Work required -
Which lines in the records below contain the word "that"? Copy each one.

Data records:

-------------------------

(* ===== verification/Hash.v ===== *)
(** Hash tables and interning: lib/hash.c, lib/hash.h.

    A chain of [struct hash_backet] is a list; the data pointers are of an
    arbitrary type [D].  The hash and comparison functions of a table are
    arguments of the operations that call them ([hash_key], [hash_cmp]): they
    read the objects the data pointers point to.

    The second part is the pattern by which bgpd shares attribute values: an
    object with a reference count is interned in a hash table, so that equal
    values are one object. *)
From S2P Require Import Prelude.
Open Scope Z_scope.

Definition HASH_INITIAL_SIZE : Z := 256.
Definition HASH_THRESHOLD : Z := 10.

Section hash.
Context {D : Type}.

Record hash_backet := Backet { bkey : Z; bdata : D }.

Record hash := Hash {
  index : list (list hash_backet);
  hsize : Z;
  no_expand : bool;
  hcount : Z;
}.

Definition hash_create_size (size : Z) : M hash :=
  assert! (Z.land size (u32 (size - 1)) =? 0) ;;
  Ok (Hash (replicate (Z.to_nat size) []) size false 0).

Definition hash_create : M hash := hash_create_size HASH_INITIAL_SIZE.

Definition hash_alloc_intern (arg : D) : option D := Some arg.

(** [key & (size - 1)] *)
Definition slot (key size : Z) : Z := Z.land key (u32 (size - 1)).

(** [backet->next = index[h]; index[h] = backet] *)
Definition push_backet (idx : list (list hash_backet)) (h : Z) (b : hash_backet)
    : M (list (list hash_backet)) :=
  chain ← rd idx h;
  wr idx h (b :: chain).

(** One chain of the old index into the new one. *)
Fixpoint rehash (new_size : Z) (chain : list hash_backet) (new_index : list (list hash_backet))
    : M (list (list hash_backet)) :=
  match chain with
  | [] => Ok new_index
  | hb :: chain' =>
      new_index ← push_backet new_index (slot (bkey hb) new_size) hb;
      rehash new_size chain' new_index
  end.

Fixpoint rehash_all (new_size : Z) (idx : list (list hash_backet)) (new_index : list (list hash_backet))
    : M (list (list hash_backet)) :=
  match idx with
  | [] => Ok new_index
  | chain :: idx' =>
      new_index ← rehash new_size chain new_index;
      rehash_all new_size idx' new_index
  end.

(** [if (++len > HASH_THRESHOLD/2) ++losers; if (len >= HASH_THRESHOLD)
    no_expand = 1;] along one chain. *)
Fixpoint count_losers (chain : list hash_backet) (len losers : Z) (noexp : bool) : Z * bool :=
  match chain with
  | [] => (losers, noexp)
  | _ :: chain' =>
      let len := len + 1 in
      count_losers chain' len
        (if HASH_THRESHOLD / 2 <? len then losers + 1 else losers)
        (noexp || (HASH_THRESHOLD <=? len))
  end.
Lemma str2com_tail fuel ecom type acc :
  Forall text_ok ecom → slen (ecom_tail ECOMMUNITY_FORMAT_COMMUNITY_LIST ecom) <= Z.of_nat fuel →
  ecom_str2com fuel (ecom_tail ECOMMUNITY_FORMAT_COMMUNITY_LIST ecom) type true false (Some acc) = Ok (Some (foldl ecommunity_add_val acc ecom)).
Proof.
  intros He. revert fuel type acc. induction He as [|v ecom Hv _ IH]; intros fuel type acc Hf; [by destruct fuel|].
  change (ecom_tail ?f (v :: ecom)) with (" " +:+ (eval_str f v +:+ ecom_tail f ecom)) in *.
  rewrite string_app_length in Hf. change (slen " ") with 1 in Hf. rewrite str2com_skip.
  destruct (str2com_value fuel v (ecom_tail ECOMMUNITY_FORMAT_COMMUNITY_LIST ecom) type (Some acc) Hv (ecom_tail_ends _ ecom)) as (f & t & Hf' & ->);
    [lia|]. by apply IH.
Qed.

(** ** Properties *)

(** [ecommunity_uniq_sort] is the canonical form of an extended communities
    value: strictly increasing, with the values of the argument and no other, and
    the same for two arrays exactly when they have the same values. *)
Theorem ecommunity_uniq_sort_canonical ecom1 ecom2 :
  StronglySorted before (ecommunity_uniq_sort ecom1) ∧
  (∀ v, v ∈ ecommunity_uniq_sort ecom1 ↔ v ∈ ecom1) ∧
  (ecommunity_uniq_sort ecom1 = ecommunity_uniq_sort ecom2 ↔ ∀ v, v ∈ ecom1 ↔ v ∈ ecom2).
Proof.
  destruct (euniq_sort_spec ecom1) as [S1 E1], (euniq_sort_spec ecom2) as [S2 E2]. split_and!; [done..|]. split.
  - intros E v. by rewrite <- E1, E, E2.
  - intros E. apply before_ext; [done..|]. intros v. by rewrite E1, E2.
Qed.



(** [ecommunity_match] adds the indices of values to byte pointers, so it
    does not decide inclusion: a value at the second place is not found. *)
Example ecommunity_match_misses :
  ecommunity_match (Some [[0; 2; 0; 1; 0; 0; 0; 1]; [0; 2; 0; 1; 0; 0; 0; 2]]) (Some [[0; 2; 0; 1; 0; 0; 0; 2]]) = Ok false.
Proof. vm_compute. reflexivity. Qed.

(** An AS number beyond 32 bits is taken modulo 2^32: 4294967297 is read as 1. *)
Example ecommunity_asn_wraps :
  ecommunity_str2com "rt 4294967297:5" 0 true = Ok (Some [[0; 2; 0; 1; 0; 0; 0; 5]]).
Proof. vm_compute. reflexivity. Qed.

-------------------------

Task result -
    arguments of the operations that call them ([hash_key], [hash_cmp]): they
    object with a reference count is interned in a hash table, so that equal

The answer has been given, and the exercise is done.